Please give back word for word the lines of the material below between the line containing "very_high_percent := 0" and the line containing "vh ← percent_of", inclusive.

*** Opening of MATERIAL FOR THIS TASK ***

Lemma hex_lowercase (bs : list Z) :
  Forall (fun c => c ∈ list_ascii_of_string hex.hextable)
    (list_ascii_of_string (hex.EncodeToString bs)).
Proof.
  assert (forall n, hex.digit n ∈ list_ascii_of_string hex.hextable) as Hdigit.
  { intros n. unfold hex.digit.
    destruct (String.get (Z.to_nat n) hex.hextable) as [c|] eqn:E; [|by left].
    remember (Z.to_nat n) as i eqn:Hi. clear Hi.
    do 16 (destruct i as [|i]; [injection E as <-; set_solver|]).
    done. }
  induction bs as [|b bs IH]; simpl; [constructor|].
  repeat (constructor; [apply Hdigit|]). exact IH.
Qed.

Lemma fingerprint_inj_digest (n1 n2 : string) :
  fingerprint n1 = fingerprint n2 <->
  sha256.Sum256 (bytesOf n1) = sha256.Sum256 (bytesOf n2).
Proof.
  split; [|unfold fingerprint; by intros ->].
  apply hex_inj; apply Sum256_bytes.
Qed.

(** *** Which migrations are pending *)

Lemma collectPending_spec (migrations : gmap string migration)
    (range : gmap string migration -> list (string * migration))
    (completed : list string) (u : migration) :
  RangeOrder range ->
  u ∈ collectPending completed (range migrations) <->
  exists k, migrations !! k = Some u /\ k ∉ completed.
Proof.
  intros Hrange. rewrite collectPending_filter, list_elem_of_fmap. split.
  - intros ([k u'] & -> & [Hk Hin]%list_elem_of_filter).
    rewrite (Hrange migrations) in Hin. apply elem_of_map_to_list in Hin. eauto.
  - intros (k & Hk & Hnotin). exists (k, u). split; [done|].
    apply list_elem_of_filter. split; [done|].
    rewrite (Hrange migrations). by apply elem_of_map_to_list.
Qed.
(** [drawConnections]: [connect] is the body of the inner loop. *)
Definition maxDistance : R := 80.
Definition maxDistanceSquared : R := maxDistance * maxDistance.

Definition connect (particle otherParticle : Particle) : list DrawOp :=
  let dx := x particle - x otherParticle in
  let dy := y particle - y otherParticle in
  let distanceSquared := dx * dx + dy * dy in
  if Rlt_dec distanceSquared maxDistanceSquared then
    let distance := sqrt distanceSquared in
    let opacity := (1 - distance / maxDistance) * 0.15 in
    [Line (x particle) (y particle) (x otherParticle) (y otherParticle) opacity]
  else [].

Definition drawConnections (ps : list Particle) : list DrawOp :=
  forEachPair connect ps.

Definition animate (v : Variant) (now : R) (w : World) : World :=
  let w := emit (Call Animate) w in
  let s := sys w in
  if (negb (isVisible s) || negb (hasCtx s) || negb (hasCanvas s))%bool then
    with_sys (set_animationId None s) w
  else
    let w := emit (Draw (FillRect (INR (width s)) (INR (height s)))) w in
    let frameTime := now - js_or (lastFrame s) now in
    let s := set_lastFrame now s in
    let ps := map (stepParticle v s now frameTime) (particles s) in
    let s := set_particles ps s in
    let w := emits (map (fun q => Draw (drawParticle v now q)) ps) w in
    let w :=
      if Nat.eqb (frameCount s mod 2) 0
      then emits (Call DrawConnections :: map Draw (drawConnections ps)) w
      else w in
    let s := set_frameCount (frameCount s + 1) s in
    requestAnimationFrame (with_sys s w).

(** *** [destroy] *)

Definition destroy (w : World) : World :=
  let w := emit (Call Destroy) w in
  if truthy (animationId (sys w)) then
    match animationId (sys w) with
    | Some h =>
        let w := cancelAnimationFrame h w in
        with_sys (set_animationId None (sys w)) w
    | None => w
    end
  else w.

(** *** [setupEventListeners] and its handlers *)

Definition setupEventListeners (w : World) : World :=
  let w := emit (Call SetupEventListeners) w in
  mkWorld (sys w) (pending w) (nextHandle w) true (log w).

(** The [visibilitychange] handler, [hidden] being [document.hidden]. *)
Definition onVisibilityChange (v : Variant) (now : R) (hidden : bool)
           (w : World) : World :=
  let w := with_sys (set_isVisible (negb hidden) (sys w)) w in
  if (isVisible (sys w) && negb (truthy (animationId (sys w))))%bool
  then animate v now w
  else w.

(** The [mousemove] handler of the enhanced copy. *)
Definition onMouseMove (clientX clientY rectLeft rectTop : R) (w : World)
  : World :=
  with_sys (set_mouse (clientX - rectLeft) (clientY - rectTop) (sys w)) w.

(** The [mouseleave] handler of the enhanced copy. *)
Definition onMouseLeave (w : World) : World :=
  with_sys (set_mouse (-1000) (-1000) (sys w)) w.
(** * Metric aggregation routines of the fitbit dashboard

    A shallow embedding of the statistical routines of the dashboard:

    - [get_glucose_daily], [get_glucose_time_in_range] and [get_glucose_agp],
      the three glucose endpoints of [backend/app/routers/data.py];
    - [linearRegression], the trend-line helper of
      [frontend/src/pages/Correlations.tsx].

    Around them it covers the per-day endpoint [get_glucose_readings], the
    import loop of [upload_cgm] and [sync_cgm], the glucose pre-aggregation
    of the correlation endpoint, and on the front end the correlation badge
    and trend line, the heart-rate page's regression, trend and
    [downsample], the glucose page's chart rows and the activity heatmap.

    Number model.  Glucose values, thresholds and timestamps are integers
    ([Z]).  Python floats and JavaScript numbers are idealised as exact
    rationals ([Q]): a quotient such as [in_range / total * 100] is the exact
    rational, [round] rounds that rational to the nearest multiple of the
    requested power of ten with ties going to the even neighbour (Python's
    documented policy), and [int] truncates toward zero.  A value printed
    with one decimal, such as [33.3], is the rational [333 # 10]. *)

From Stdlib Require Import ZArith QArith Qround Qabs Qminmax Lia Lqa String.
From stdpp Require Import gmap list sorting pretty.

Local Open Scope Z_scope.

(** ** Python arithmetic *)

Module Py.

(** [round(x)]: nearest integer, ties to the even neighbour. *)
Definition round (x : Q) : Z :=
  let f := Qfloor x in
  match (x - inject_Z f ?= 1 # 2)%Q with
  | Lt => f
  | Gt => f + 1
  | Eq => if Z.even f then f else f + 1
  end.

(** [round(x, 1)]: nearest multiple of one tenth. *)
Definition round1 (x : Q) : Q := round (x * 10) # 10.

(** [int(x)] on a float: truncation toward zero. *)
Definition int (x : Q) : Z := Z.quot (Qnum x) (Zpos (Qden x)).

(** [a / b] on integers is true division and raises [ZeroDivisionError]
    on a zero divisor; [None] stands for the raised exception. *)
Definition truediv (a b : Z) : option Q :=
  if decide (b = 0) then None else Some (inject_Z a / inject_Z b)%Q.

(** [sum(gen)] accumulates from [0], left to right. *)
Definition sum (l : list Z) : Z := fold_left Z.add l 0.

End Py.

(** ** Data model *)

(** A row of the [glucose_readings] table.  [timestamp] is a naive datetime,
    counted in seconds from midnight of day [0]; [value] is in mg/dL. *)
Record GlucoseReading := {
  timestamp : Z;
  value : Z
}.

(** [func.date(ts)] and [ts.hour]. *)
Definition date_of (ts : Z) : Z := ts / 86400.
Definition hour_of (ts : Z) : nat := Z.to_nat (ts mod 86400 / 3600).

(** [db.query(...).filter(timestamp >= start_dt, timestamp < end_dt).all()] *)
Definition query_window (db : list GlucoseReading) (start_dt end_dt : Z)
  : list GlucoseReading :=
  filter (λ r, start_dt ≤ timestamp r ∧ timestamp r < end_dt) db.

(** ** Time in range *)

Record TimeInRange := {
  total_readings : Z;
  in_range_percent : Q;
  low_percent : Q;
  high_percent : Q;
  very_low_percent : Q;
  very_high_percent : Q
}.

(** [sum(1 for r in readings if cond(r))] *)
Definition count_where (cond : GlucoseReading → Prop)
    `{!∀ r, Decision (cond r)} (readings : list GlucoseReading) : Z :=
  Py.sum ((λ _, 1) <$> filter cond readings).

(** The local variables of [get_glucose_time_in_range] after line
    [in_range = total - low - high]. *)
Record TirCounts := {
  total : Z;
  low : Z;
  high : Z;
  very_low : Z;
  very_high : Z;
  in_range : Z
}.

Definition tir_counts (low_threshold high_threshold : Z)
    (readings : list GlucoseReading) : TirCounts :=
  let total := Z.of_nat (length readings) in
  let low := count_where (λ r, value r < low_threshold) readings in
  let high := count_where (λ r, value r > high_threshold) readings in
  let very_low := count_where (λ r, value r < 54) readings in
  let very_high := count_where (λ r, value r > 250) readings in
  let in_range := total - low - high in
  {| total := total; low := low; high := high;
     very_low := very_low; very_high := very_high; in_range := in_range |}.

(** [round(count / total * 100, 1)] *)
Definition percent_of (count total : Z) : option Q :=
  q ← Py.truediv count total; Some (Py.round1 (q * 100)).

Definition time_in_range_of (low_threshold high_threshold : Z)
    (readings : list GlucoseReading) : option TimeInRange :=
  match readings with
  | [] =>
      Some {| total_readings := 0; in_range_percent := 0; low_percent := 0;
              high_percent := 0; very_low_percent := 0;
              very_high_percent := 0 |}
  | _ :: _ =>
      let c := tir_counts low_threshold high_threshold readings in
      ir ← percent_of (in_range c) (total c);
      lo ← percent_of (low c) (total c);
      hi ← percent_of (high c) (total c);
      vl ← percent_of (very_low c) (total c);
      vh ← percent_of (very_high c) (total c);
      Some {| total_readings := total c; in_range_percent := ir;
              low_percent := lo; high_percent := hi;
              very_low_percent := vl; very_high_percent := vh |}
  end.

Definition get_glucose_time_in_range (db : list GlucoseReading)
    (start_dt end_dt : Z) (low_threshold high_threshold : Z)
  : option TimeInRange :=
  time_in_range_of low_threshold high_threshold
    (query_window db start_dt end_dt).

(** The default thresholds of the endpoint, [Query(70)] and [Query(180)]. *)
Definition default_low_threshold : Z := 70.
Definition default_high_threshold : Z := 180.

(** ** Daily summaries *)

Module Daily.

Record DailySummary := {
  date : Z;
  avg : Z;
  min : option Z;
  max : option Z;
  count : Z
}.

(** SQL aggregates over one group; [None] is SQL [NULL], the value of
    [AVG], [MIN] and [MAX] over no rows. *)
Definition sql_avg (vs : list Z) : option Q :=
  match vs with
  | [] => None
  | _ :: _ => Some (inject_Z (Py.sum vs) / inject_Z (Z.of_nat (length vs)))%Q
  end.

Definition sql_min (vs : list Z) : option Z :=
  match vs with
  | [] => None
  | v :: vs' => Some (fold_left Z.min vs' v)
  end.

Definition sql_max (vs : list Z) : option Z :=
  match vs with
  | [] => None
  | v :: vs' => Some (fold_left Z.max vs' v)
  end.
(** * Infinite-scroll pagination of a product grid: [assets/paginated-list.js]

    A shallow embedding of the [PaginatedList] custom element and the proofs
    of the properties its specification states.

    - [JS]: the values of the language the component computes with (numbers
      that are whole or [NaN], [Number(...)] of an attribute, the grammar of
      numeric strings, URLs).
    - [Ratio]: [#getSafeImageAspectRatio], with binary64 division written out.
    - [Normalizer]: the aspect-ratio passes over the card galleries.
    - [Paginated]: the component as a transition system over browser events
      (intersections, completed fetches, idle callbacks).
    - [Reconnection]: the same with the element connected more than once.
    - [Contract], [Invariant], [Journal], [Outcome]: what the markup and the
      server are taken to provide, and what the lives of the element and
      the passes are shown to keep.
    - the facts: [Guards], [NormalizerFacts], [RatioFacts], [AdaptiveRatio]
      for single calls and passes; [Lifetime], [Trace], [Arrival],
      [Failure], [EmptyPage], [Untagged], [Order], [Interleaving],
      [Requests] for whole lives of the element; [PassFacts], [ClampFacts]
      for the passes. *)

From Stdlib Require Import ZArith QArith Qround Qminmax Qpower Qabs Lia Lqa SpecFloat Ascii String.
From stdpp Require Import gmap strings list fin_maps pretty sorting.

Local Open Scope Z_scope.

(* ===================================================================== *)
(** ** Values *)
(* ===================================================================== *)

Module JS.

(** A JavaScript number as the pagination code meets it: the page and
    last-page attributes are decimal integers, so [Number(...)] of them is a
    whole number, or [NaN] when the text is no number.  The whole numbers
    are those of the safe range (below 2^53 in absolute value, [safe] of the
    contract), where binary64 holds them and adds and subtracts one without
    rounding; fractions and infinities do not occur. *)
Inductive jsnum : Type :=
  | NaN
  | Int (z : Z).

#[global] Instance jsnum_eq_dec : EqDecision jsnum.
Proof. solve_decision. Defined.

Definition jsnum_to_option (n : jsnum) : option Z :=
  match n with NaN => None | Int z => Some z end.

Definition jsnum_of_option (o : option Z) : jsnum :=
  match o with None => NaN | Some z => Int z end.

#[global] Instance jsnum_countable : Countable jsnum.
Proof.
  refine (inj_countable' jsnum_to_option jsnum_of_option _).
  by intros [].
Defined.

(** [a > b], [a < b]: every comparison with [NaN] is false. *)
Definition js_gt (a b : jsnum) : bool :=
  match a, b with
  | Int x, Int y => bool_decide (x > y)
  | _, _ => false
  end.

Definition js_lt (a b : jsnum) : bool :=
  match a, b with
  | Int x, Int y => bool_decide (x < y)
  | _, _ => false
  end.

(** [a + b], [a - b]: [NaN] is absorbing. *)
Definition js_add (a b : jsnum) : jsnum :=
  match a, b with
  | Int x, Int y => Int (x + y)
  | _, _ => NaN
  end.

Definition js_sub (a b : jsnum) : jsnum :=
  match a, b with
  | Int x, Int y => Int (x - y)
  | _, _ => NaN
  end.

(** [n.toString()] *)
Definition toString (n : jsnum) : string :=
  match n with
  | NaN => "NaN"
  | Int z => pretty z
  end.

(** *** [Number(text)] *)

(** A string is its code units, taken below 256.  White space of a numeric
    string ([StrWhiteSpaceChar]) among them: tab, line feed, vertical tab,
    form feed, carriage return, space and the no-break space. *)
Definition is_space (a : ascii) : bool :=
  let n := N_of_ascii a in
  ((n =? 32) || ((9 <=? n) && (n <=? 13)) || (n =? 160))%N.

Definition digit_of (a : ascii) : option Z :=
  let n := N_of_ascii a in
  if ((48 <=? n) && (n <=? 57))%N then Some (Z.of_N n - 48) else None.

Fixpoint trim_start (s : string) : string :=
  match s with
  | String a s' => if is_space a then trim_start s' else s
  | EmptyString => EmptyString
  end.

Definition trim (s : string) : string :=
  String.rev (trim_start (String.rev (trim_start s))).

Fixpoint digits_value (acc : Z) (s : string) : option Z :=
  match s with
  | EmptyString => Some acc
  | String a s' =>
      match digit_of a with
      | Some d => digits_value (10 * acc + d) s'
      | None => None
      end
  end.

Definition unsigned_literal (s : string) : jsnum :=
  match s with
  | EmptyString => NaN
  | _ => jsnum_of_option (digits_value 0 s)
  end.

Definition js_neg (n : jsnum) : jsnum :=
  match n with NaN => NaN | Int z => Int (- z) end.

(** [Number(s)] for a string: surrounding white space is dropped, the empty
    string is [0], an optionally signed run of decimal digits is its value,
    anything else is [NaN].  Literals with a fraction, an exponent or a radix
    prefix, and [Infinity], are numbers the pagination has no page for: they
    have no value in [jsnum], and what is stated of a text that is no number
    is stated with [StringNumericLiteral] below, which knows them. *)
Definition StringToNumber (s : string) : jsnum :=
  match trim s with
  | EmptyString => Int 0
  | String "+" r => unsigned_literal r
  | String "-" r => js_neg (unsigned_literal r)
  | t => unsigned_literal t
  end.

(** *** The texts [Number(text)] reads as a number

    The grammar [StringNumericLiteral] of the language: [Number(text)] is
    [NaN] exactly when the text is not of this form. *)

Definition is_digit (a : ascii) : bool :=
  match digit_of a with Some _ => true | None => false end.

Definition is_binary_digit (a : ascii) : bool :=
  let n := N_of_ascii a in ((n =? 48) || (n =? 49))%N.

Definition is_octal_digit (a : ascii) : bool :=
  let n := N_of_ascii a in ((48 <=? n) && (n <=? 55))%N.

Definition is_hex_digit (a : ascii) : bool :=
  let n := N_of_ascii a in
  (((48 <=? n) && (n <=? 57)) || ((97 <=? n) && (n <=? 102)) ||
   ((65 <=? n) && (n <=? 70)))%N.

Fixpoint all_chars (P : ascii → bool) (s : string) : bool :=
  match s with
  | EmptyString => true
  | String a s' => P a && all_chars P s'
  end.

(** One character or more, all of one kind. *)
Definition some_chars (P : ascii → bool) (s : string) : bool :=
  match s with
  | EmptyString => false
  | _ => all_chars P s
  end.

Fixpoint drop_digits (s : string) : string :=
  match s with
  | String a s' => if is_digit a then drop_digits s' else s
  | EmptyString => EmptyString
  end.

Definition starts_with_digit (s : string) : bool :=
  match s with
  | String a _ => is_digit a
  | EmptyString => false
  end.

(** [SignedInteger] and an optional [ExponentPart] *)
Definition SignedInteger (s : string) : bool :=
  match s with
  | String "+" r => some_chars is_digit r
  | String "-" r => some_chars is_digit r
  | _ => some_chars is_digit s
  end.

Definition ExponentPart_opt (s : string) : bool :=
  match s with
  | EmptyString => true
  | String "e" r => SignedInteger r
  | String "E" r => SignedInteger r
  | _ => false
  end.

*** Close of MATERIAL FOR THIS TASK ***

RESULT OF THIS TASK:
              very_high_percent := 0 |}
  | _ :: _ =>
      let c := tir_counts low_threshold high_threshold readings in
      ir ← percent_of (in_range c) (total c);
      lo ← percent_of (low c) (total c);
      hi ← percent_of (high c) (total c);
      vl ← percent_of (very_low c) (total c);
      vh ← percent_of (very_high c) (total c);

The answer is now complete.